**WHAT YOU WILL DO:** Repeat exactly the lines from the start of the entries below through the line containing "None => false". Omit the rest.

**Stored data:**
***
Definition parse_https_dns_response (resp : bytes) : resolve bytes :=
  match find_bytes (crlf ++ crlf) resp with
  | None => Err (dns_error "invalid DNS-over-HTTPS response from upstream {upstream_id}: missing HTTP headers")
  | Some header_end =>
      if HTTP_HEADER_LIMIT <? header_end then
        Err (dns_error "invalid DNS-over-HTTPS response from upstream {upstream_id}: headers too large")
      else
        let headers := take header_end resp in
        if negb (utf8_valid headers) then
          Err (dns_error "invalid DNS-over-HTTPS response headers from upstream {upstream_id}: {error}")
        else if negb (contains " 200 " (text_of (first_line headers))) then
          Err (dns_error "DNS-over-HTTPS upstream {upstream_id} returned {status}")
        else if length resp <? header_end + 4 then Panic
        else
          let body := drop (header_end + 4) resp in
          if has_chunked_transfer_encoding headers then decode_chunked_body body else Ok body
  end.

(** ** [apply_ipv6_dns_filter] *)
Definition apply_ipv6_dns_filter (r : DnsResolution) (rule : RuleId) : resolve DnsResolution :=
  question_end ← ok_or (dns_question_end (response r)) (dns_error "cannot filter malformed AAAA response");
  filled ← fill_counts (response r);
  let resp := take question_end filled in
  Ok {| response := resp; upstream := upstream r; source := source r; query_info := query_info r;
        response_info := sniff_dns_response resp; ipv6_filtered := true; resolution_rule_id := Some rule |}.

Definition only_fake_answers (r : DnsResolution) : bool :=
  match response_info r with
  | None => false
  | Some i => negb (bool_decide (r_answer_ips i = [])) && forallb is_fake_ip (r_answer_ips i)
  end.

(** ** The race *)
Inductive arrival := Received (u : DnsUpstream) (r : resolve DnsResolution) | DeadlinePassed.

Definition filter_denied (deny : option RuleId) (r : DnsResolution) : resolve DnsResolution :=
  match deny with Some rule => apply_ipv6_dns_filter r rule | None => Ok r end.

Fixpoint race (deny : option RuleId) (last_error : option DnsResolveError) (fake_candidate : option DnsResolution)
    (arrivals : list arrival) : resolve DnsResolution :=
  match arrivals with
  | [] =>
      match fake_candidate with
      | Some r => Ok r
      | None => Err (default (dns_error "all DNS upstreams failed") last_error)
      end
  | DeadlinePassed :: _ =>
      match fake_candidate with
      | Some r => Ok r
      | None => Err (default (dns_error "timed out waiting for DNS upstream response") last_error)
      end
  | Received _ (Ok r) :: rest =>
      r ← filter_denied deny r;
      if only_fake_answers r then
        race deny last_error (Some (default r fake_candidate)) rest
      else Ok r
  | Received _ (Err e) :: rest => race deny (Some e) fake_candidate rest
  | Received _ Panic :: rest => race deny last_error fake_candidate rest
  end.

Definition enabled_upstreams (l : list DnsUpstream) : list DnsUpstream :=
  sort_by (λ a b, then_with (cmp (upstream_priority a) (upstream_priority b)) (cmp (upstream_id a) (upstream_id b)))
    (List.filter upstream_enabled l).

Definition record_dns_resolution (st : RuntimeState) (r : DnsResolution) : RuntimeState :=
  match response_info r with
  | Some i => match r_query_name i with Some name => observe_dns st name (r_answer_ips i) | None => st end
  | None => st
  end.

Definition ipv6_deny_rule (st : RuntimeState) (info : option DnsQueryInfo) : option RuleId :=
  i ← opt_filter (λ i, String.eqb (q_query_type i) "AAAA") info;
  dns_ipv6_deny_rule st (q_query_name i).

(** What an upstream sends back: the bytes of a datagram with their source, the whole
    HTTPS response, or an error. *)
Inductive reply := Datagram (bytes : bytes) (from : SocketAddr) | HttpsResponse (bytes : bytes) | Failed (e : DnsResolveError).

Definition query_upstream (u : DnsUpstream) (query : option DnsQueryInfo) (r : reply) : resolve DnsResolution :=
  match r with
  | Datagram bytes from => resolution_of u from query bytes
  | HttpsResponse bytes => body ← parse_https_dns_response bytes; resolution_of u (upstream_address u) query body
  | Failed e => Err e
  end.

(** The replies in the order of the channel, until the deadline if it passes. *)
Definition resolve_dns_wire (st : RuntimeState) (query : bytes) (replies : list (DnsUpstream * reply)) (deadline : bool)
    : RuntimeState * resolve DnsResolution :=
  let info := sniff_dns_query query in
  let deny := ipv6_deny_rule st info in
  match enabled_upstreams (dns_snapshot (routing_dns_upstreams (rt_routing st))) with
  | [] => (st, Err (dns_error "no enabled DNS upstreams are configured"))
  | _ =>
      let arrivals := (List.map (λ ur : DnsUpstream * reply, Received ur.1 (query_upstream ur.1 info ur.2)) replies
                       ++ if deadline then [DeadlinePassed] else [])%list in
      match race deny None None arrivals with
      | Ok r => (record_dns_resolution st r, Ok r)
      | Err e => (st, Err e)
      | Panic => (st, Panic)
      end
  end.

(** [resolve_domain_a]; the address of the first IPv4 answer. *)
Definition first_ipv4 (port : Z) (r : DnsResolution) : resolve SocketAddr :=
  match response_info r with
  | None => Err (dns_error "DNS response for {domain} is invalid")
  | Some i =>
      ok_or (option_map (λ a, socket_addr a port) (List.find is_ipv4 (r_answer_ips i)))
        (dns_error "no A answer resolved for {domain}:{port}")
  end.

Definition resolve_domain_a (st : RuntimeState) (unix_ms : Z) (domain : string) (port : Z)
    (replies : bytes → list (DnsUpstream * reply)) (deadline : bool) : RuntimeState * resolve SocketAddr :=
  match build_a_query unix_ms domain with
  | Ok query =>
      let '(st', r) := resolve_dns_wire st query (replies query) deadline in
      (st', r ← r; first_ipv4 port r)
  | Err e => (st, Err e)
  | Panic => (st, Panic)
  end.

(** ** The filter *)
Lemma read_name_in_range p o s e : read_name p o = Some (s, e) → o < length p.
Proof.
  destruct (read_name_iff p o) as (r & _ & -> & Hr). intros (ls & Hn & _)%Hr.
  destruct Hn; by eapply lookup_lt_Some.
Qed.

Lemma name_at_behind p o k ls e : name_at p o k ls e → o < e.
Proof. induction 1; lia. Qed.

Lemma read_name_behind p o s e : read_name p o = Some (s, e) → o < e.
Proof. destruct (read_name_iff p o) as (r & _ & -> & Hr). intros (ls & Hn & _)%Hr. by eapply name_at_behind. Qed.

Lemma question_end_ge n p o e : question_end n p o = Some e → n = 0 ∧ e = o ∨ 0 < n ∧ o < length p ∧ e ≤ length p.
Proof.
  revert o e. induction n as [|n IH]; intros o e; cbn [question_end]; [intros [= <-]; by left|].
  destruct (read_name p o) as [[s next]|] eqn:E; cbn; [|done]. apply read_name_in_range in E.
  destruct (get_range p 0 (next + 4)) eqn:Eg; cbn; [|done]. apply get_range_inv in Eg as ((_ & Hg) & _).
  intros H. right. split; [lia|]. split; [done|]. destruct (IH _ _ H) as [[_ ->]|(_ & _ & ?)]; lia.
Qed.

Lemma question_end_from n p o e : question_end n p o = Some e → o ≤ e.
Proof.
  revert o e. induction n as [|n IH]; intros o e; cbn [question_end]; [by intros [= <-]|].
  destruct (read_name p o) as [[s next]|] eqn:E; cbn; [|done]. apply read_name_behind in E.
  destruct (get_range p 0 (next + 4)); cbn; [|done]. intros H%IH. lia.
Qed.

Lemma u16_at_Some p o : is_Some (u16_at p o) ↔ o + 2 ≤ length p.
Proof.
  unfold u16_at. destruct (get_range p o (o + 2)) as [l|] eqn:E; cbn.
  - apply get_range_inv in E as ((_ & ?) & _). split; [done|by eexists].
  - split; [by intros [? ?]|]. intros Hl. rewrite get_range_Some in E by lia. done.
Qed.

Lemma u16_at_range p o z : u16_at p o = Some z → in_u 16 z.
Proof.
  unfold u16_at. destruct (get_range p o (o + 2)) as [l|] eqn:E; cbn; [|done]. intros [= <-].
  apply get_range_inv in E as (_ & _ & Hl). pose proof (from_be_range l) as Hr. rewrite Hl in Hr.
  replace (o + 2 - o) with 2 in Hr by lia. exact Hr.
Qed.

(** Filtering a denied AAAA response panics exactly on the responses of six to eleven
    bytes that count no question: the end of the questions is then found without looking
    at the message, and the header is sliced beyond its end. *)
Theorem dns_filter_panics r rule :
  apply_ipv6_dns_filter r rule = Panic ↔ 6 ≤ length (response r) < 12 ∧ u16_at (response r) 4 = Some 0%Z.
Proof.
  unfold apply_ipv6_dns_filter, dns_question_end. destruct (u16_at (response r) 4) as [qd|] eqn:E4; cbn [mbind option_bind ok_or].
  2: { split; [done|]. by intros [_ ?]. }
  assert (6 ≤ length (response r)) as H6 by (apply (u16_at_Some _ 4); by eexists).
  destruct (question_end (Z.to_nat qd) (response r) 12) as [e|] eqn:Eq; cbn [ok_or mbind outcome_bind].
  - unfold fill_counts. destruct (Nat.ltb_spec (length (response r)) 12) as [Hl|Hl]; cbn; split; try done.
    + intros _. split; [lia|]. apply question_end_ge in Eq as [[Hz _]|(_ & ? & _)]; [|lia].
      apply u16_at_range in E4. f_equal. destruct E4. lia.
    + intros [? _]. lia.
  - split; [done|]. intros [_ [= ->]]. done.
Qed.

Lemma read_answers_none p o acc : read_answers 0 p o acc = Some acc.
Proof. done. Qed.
***
**SOLUTION TO THIS EXERCISE:**
Definition parse_https_dns_response (resp : bytes) : resolve bytes :=
  match find_bytes (crlf ++ crlf) resp with
  | None => Err (dns_error "invalid DNS-over-HTTPS response from upstream {upstream_id}: missing HTTP headers")
  | Some header_end =>
      if HTTP_HEADER_LIMIT <? header_end then
        Err (dns_error "invalid DNS-over-HTTPS response from upstream {upstream_id}: headers too large")
      else
        let headers := take header_end resp in
        if negb (utf8_valid headers) then
          Err (dns_error "invalid DNS-over-HTTPS response headers from upstream {upstream_id}: {error}")
        else if negb (contains " 200 " (text_of (first_line headers))) then
          Err (dns_error "DNS-over-HTTPS upstream {upstream_id} returned {status}")
        else if length resp <? header_end + 4 then Panic
        else
          let body := drop (header_end + 4) resp in
          if has_chunked_transfer_encoding headers then decode_chunked_body body else Ok body
  end.

(** ** [apply_ipv6_dns_filter] *)
Definition apply_ipv6_dns_filter (r : DnsResolution) (rule : RuleId) : resolve DnsResolution :=
  question_end ← ok_or (dns_question_end (response r)) (dns_error "cannot filter malformed AAAA response");
  filled ← fill_counts (response r);
  let resp := take question_end filled in
  Ok {| response := resp; upstream := upstream r; source := source r; query_info := query_info r;
        response_info := sniff_dns_response resp; ipv6_filtered := true; resolution_rule_id := Some rule |}.

Definition only_fake_answers (r : DnsResolution) : bool :=
  match response_info r with
  | None => false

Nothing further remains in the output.